Когда порыв ветра унес последних кровососов, есть уже никому не хотелось. Так и сидели вокруг зловредного платка, с ненавистью поглядывая на вздувшееся брюхо Кваквы.
—Дура зеленая, — выругался Рыжий, прикладывая к опухшему лицу тряпку, смоченную отшельниковой настойкой.
— Нельзя так, — пристыдил его ангел, с трудом разлепляя искусанные губы. — Она хоть и лягушка, но все равно женщина.
— Нельзя, — согласился жених. — С женщиной — нельзя, но с этой жабой...
Раздался звонкий шлепок — лягушка выстрелила липким длинным языком в лицо зарвавшемуся жениху. Получилось почти как пощечина, только противнее.
Рыжий недовольно засопел, но ничего не ответил — не драться же с надоедливым земноводным. Он растянулся на траве и демонстративно захрапел, игнорируя сердитое кваканье.
— Женщины,— проворчал отшельник, стараясь устроиться на жестком ложе.— Шипят, гавкают, квакают... Вот и эта — ведь может по-человечески, а нет, квакает...
Так и уснули — под монотонное стариково ворчанье и протяжное лягушачье кваканье.
Разбудили их оглушительный грохот и звуки, отдаленно напоминавшие конское ржание. Мимо людей пронеслась повозка, в которую был запряжен не кто иной, как их давний недруг — Тентогль.

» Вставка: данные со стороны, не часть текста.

(** The error handler: the answer it sends, or [None] when the status it
    has set is not a status code (below 100 or above 999), in which case
    writing the answer throws inside the handler and no answer is sent.
    The errors this program makes have the statuses 400, 401 and 403 or
    none; for a status from 200 to 399, which only an error raised by the
    predicate can carry, the answer to a conditional GET is not followed
    further than its status as set here. *)
Definition errorHandler (err : js_error) : option response :=
  let code := to_int32 (status_or_500 err) in
  if (100 <=? code) && (code <=? 999) then
    Some {| res_status := code; res_message := err_message err |}
  else None.

(** The error handler on a thrown value that is not an object: it has no
    [status] and no [message] to read. *)
Definition errorHandler_primitive : response :=
  {| res_status := 500; res_message := "undefined" |}.

Section Pipeline.

(** The predicate of [config/filter.js], supplied by the deployment:
    given the session URI it resolves to a value, or rejects with an
    object or with any other value. *)
Variable isAuthorized : option string -> completion jsval.

(** [fixRequestBody] of http-proxy-middleware, which rewrites the
    bodies that are not raw SPARQL. *)
Variable fixRequestBody : proxyReq -> request -> proxyReq.

(** *** Authorization *)

Definition call_isAuthorized (sessionUri : option string) : M jsval :=
  ([CallIsAuthorized sessionUri], isAuthorized sessionUri).

Definition ensureAuthorized (session : NamedNode) : M unit :=
  isAuth <- call_isAuthorized (value session) ;;
  if negb (truthy isAuth) then
    throw (error_with_status 403 MSG_FORBIDDEN)
  else ret tt.

(** The first middleware. [Normal] is [next()]; [Throw err] and
    [ThrowValue err] are [next(err)]. *)
Definition checkingMiddleware (req : request) : M unit :=
  lift (ensureSparqlParams req) ;;;
  let session := namedNode (req_get req "Mu-Session-Id") in
  ensureAuthorized session.

(** *** The proxy *)

Definition onProxyReq (p : proxyReq) (req : request) : completion proxyReq :=
  let body := body req in
  if negb (truthy body) then Normal p
  else
    let contentType := getHeader p "Content-Type" in
    if regex_test SPARQL_TYPE contentType then
      match Buffer_byteLength body with
      | Throw e => Throw e
      | ThrowValue v => ThrowValue v
      | Normal n =>
          let p1 := setHeader p "Content-Length" (HNum n) in
          match method_toString body with
          | Throw e => Throw e
          | ThrowValue v => ThrowValue v
          | Normal text => Normal (write p1 text)
          end
      end
    else Normal (fixRequestBody p req).

(** How the handling of one request ends: with the answer of the error
    handler; with the request handed to the database; with [onProxyReq]
    throwing; with the error handler throwing, so that no answer is sent;
    with no middleware of this file ending it, which leaves it to what
    follows them in the application; or with the router left at once, for
    the final handler of the application. *)
Inductive outcome : Type :=
  | Responded (r : response)
  | Proxied (p : proxyReq)
  | ProxyHookThrew (e : js_error)
  | ProxyHookThrewValue (v : primitive)
  | HandlerThrew
  | NotRouted
  | LeftRouter.

Definition render (answer : option response) : outcome :=
  match answer with
  | Some r => Responded r
  | None => HandlerThrew
  end.

(** The proxy mounted at [/sparql], reached without an error. *)
Definition proxyStage (t : list event) (req : request)
  : list event * outcome :=
  if mount_matches "/sparql" (path req) then
    (t ++ [CallProxy],
     match onProxyReq (outgoing req) req with
     | Normal p => Proxied p
     | Throw e => ProxyHookThrew e
     | ThrowValue v => ProxyHookThrewValue v
     end)
  else (t, NotRouted).

(** The middleware chain from the checking middleware on, for a request
    the body parsers have passed on: the check, then what [next] does with
    its result, the error handler or the proxy mounted at [/sparql]. (An
    error of a body parser goes to the error handler without reaching this
    chain.) *)
Definition app (req : request) : list event * outcome :=
  match checkingMiddleware req with
  | (t, Normal _) => proxyStage t req
  | (t, Throw err) => (t, render (errorHandler err))
  | (t, ThrowValue v) =>
      match next_with v with
      | Continue => proxyStage t req
      | ExitRouter => (t, LeftRouter)
      | ToErrorHandler => (t, Responded errorHandler_primitive)
      end
  end.

End Pipeline.

(** *** What a run of the pipeline did *)

Definition is_auth_call (e : event) : bool :=
  match e with CallIsAuthorized _ => true | CallProxy => false end.
Definition is_proxy_call (e : event) : bool :=
  match e with CallProxy => true | CallIsAuthorized _ => false end.

Definition authorization_evaluated (t : list event) : bool :=
  existsb is_auth_call t.
Definition upstream_contacted (t : list event) : bool :=
  existsb is_proxy_call t.

(** The status code of the answer, when the pipeline itself answers. *)
Definition status_of (o : outcome) : option Z :=
  match o with
  | Responded r => Some (res_status r)
  | _ => None
  end.

End App.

В повозке восседал огромный жеребец черной масти. Грива наездника развевалась на ветру, тогда как жидкие волосенки Тентогля прилипли к черепу. Пот с него лил ручьем, но конь знай подгонял:
— Быстрей, йо-го-го! Быстрее, сказал!
— Не могу,— просипел щуплый аферист.
— Вопросы задавать ты можешь! Возить ты не можешь? Быстрее, сказал!
Конь кровожадно заржал. Испуганный Тентогль присел, потом взбрыкнул. В воздухе просвистел кнут. Несчастный мошенник пустился крупной рысью, потом перешел на галоп. Телега протестующе заскрипела, но тоже подчинилась и, надсадно скрипя, покатилась дальше.
Столб пыли, поднятый ими, накрыл наблюдателей, потом ринулся вслед удаляющейся телеге и скрылся за холмами.